My research interests encompass questions at the juncture between electoral studies, party politics, public policy, European studies, economy and history. Besides my doctoral research on Europeanization of party competition, I am involved in several collaborative projects, all of them with a strong focus on international comparison and mixed-methods.
My post-doctoral research explores a central aspect of democracy, the connection between policies offered by parties ahead of elections and their policy activities once in office. In doing so, I am seeking to measure party responsiveness to voters as well as the degree of political commitments and how they are translated into real policy preferences.

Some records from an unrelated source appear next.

(** With an invariant that each iteration keeps, the loop returns: [total] fuel is
    enough because every iteration that continues moves at least one byte. *)
Lemma transfer_loop_rule o total (I : nat -> B -> iohistory -> Prop) Q :
  (forall d b h, I d b h -> (d < total)%nat -> run_post (step b d) o tt h (step_post total d I Q)) ->
  (forall b h, I total b h -> Q (Ok tt, b) h) ->
  forall fuel d b h, I d b h -> (d <= total)%nat -> (total - d <= fuel)%nat ->
    run_post (transfer_loop fuel b total d) o tt h (fun r _ h' => exists x, r = Done x /\ Q x h').
Proof.
  intros Hstep Hend fuel. induction fuel as [|fuel IH]; intros d b h HI Hd Hf; cbn [transfer_loop].
  - destruct (Nat.ltb_spec d total) as [Hlt|Hge]; [lia|].
    replace d with total in HI by lia. apply run_post_ret. eauto.
  - destruct (Nat.ltb_spec d total) as [Hlt|Hge].
    + apply run_post_bind. eapply run_post_mono; [by apply Hstep|].
      intros [[[[|n]|e] b']|e|e|e] [] h' HQ; cbn [then_post step_post] in *; try done; try by eexists.
      destruct HQ as [Hle HI']. apply IH; [done|lia..].
    + replace d with total in HI by lia. apply run_post_ret. eauto.
Qed.
End Transfer.

(** ** What a transfer did

    The steps of a transfer are the newest part of the history. *)

(** The bytes a successful answer stands for. *)
Definition count (r : ioresp) : nat := match io_refused r with Some _ => 0 | None => Z.to_nat (io_res r) end.

Fixpoint moved (l : iohistory) : nat :=
  match l with [] => 0 | (_, r) :: l => moved l + count r end%nat.

(** The bytes the kernel delivered, in order. *)
Fixpoint delivered (l : iohistory) : list Z :=
  match l with [] => [] | (_, r) :: l => delivered l ++ take (count r) (io_bytes r) end.

(** The operations [l], made after [h], succeeded: each starts where the ones before it
    ended, and moved at least one byte and no more than there was room for. *)
Fixpoint in_order (o : iooracle) (h : iohistory) (entry : nat -> Entry) (total : nat) (l : iohistory) : Prop :=
  match l with
  | [] => True
  | (c, r) :: l =>
      c = Await (entry (moved l)) /\ r = o (l ++ h) c /\ io_refused r = None /\
      (0 < count r)%nat /\ (moved l + count r <= total)%nat /\ in_order o h entry total l
  end.

(** None of the operations [l] is one the code refuses to make. *)
Fixpoint allowed (local : nat -> option IoError) (l : iohistory) : Prop :=
  match l with [] => True | _ :: l => local (moved l) = None /\ allowed local l end.

(** Why an operation with [room] bytes left ended the transfer with [e]. *)
Definition failure (zero oversized : IoError) (room : nat) (r : ioresp) (e : IoError) : Prop :=
  match io_refused r with
  | Some reason => e = failure_error reason
  | None => io_res r < 0 /\ e = RawOs (- io_res r) \/ io_res r = 0 /\ e = zero \/
            Z.of_nat room < io_res r /\ e = oversized
  end.

(** The outcome of a transfer of [total] bytes: the operations follow each other
    without gap or overlap, and none was made where [local] refuses it; success moved
    all of it; an error moved a proper part, and is that of one last operation or was
    raised by [local] without a call.  [keeps] says what the buffer holds after the operations that succeeded. *)
Definition transferred {B} (o : iooracle) (entry : nat -> Entry) (local : nat -> option IoError) (zero oversized : IoError)
    (total : nat) (keeps : B -> iohistory -> Prop) (h : iohistory)
    (x : result IoError unit * B) (h' : iohistory) : Prop :=
  exists l, in_order o h entry total l /\ allowed local l /\ keeps x.2 l /\
    match x.1 with
    | Ok _ => h' = l ++ h /\ moved l = total
    | Err e => (moved l < total)%nat /\
        (h' = l ++ h /\ local (moved l) = Some e \/
         let c := Await (entry (moved l)) in
         h' = (c, o (l ++ h) c) :: l ++ h /\ local (moved l) = None /\
           failure zero oversized (total - moved l) (o (l ++ h) c) e)
    end.

(** One iteration as a function of the answer: refused locally, or the operation
    [entry d] was awaited and its answer converted. *)
Definition one_step {B} (step : B -> nat -> ioprog (result IoError nat * B)) (entry : nat -> Entry)
    (local : nat -> option IoError) (answer : B -> nat -> ioresp -> result IoError nat * B)
    (b : B) (d : nat) : Prop :=
  forall o h, step b d o tt h =
    match local d with
    | Some e => (Done (Err e, b), tt, h)
    | None => let a := o h (Await (entry d)) in (Done (answer b d a), tt, (Await (entry d), a) :: h)
    end.

(** The transfer loop returns, and did what [transferred] says, if every answer is
    converted as the direction of the transfer demands. *)
Lemma transfer_meaning {B} zero oversized (step : B -> nat -> ioprog (result IoError nat * B)) total entry
    local answer (keeps : B -> iohistory -> Prop) o b0 h :
  keeps b0 [] ->
  (forall b l, keeps b l -> one_step step entry local answer b (moved l)) ->
  (forall b l h0, keeps b l -> in_order o h entry total l -> (moved l < total)%nat -> local (moved l) = None -> h0 = l ++ h ->
    let a := o h0 (Await (entry (moved l))) in
    match answer b (moved l) a with
    | (Ok n, b') => io_refused a = None /\ n = count a /\ (moved l + n <= total)%nat /\
        (n = 0%nat -> io_res a = 0 /\ keeps b' l) /\ keeps b' ((Await (entry (moved l)), a) :: l)
    | (Err e, b') => failure zero oversized (total - moved l) a e /\ keeps b' l
    end) ->
  run_post (transfer_loop zero step total b0 total 0) o tt h (fun r _ h' =>
    exists x, r = Done x /\ transferred o entry local zero oversized total keeps h x h').
Proof.
  intros H0 Hstep Hans.
  apply (transfer_loop_rule zero step o total (fun d b h' => exists l, h' = l ++ h /\ in_order o h entry total l /\ allowed local l /\ moved l = d /\ keeps b l));
    [| |by exists []|lia..].
  - intros d b h' (l & -> & Ho & Ha & <- & Hk) Hlt. unfold run_post. rewrite (Hstep _ _ Hk).
    destruct (local (moved l)) as [e|] eqn:Hl.
    { cbn. exists l. cbn. eauto 10. }
    specialize (Hans b l (l ++ h) Hk Ho Hlt Hl eq_refl). cbn zeta in Hans |- *.
    set (a := o (l ++ h) (Await (entry (moved l)))) in *. unfold outcome_of, history_of, state_of. cbn.
    destruct (answer b (moved l) a) as [[[|n]|e] b']; cbn.
    + destruct Hans as (Hr & Hc & _ & Hz & _). destruct (Hz eq_refl) as [Hz' Hk']. exists l. cbn.
      do 4 (split; [done|]). right. do 2 (split; [done|]). unfold failure. fold a. rewrite Hr. by right; left.
    + destruct Hans as (Hr & Hc & Hle & _ & Hk'). split; [done|].
      exists ((Await (entry (moved l)), a) :: l). cbn. rewrite <- Hc. split_and!; [done..|lia|lia|done|done|done|done|done].
    + destruct Hans as [Hf Hk']. exists l. cbn. do 4 (split; [done|]). by right.
  - intros b h' (l & -> & Ho & Ha & Hm & Hk). exists l. by cbn.
Qed.

(** ** Buffers through a transfer *)

(** The documented meaning of a successful completion of a reading operation: as many
    bytes were written as it reports. *)
Definition delivers (o : iooracle) (e : Entry) : Prop :=
  forall h, let r := o h (Await e) in
  io_refused r = None -> 0 <= io_res r -> length (io_bytes r) = Z.to_nat (io_res r).

Section Keeps.
Context {B : Type} `{IoBufMutLaws B}.

(** The buffer [b], originally [b0], after operations [l] into it: the same allocation,
    the delivered bytes at its start, counted as initialized. *)
Definition filled (b0 b : B) (l : iohistory) : Prop :=
  stable_ptr b = stable_ptr b0 /\ length (memory b) = length (memory b0) /\ buf_wf b /\
  (moved l <= bytes_init b)%nat /\ length (delivered l) = moved l /\
  take (moved l) (memory b) = delivered l.

Lemma filled_nil b : buf_wf b -> filled b b [].
Proof. intros. by split_and!; cbn; [..|lia| |]. Qed.

(** [complete_fill] after the operation at the current position. *)
Lemma filled_answer b0 b l c a name :
  let d := moved l in let room := (length (memory b0) - d)%nat in
  filled b0 b l -> (d <= length (memory b0))%nat -> io_refused a = None ->
  (0 <= io_res a -> length (io_bytes a) = Z.to_nat (io_res a)) ->
  match complete_fill name b d room (io_bytes a) (io_res a) with
  | (Ok n, b') => n = count a /\ (d + n <= length (memory b0))%nat /\
      (n = 0%nat -> io_res a = 0 /\ filled b0 b' l) /\ filled b0 b' ((c, a) :: l)
  | (Err e, b') => (io_res a < 0 /\ e = RawOs (- io_res a) \/
      Z.of_nat room < io_res a /\ e = Custom KInvalidData name) /\ filled b0 b' l
  end.
Proof.
  intros d room (Hp & Hm & Hwf & Hi & Hdl & Ht) Hd Hr Hb. unfold complete_fill.
  set (w := take room (io_bytes a)).
  set (b1 := with_memory (mem_write d w (memory b)) b).
  assert (length (mem_write d w (memory b)) = length (memory b)) as Hlen
    by (apply mem_write_length; lia).
  assert (memory b1 = mem_write d w (memory b)) as Hm1 by by apply with_memory_memory.
  assert (stable_ptr b1 = stable_ptr b0) as Hp1 by (unfold b1; by rewrite with_memory_ptr).
  assert (bytes_init b1 = bytes_init b) as Hi1 by (unfold b1; by rewrite with_memory_init).
  assert (take d (memory b1) = delivered l) as Ht1.
  { rewrite Hm1. unfold mem_write. rewrite take_app_le by (rewrite length_take; lia).
    by rewrite take_take, Nat.min_id. }
  assert (buf_wf b1) as Hwf1 by (unfold buf_wf in *; congruence).
  assert (filled b0 b1 l) as Hf1 by (split_and!; [done|congruence|done|unfold d in *; lia|done|done]).
  unfold io_result. destruct (Z.ltb_spec (io_res a) 0) as [Hneg|Hpos]; [auto|].
  destruct (Z.leb_spec (io_res a) (Z.of_nat room)) as [Hle|Hgt]; [|auto].
  specialize (Hb Hpos). assert (count a = Z.to_nat (io_res a)) as Hc by (unfold count; by rewrite Hr).
  set (n := Z.to_nat (io_res a)) in *. set (b2 := set_init _ b1).
  assert (w = io_bytes a) as Hw by (apply take_ge; lia).
  assert (Nat.max (bytes_init b1) (d + n) <= bytes_total b1)%nat as Hcap
    by (rewrite total_is_memory; unfold buf_wf in Hwf1; rewrite Hm1, Hlen in *; lia).
  assert (Nat.max (bytes_init b1) (d + n) <= bytes_init b2)%nat as Hi2 by by apply set_init_covers.
  assert (stable_ptr b2 = stable_ptr b0) as Hp2 by (unfold b2; by rewrite set_init_ptr).
  assert (memory b2 = memory b1) as Hm2 by by apply set_init_memory.
  assert (length (memory b2) = length (memory b0)) as Hl2 by (rewrite Hm2, Hm1; congruence).
  assert (buf_wf b2) as Hwf2 by by apply set_init_wf.
  split_and!; [done|lia| |].
  - intros Hn. split; [lia|]. split_and!; [done..|unfold d in *; lia|done|by rewrite Hm2].
  - split_and!; [done..|cbn; unfold d in *; lia| |]; cbn [moved delivered].
    + rewrite length_app, length_take, Hc, Hdl, Hb. fold n. lia.
    + rewrite Hm2, Hm1, Hc, Hw. fold d. fold n.
      replace (d + n)%nat with (d + length (io_bytes a))%nat by lia.
      rewrite take_mem_write by lia. rewrite (take_ge (io_bytes a)) by lia. by f_equal.
Qed.
End Keeps.

(** [complete_drain] at the current position. *)
Lemma drain_answer {B} (b : B) room a name :
  io_refused a = None ->
  match complete_drain name b room (io_res a) with
  | (Ok n, b') => n = count a /\ (n <= room)%nat /\ (n = 0%nat -> io_res a = 0) /\ b' = b
  | (Err e, b') => (io_res a < 0 /\ e = RawOs (- io_res a) \/
      Z.of_nat room < io_res a /\ e = Custom KInvalidData name) /\ b' = b
  end.
Proof.
  intros Hr. unfold complete_drain, io_result, count. rewrite Hr.
  destruct (Z.ltb_spec (io_res a) 0); [auto|].
  destruct (Z.leb_spec (io_res a) (Z.of_nat room)); [|auto]. split_and!; lia || done.
Qed.

(** ** Transfers into and out of a buffer *)

Lemma wrap_u32_small n : (Z.of_nat n >? u32_max) = false -> wrap_u32 (Z.of_nat n) = Z.of_nat n.
Proof. intros H. unfold wrap_u32, u32_max in *. apply Z.mod_small. lia. Qed.

Definition fill_result {B} `{IoBufMut B} (name : string) (capacity : nat) (b : B) (d : nat) (a : ioresp)
    : Prelude.result IoError nat * B :=
  match io_refused a with
  | Some reason => (Err (failure_error reason), b)
  | None => complete_fill name b d (capacity - d) (io_bytes a) (io_res a)
  end.

Definition drain_result {B} (name : string) (len : nat) (b : B) (d : nat) (a : ioresp)
    : Prelude.result IoError nat * B :=
  match io_refused a with
  | Some reason => (Err (failure_error reason), b)
  | None => complete_drain name b (len - d) (io_res a)
  end.

Lemma fill_transfer {B} `{IoBufMutLaws B} zero name step entry local o (b0 : B) h :
  buf_wf b0 ->
  (forall b l, filled b0 b l -> one_step step entry local (fill_result name (bytes_total b0)) b (moved l)) ->
  (forall d, (d < bytes_total b0)%nat -> local d = None -> delivers o (entry d)) ->
  run_post (transfer_loop zero step (bytes_total b0) b0 (bytes_total b0) 0) o tt h (fun r _ h' =>
    exists x, r = Done x /\
      transferred o entry local zero (Custom KInvalidData name) (bytes_total b0) (filled b0) h x h').
Proof.
  intros Hwf Hstep Hdel. rewrite total_is_memory in *.
  apply (transfer_meaning _ _ _ _ _ _ (fill_result name (length (memory b0)))); [by apply filled_nil|done|].
  intros b' l h0 Hk Ho Hlt Hl -> a. unfold fill_result, failure. destruct (io_refused a) as [e|] eqn:Hr; [done|].
  pose proof (filled_answer b0 b' l (Await (entry (moved l))) a name Hk ltac:(lia) Hr (Hdel _ Hlt Hl (l ++ h) Hr)) as Ha.
  destruct (complete_fill _ _ _ _ _ _) as [[n|e] b'']; [tauto|]. destruct Ha as [Ha Hk']. split; [tauto|done].
Qed.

The Comparative Agendas Project (CAP) is a collaborative effort to measure and explain policy change in a truly comparative and dynamic perspective.
Since the mid 1980s, European integration has entered a phase of acceleration which leads the EU to establish itself as a full-fledged political space whose prerogatives and interventions become more and more palpable at the domestic level. What are the consequences of this process for political parties? In my thesis, I explore forms of EU-related ideological change and of electoral usages of the EU in France, Germany and the UK.
The Fukushima accident in March 2011 and the subsequent decision of several countries to phase-out nuclear energy is only the last misadventure of a series of reversals occured in many countries. This project, directed by Wolfgang C. Müller and Paul C. Thurner, explores the specificities of several West-European countries' nuclear energy policy and analyses the determinants of policy reversals in this area.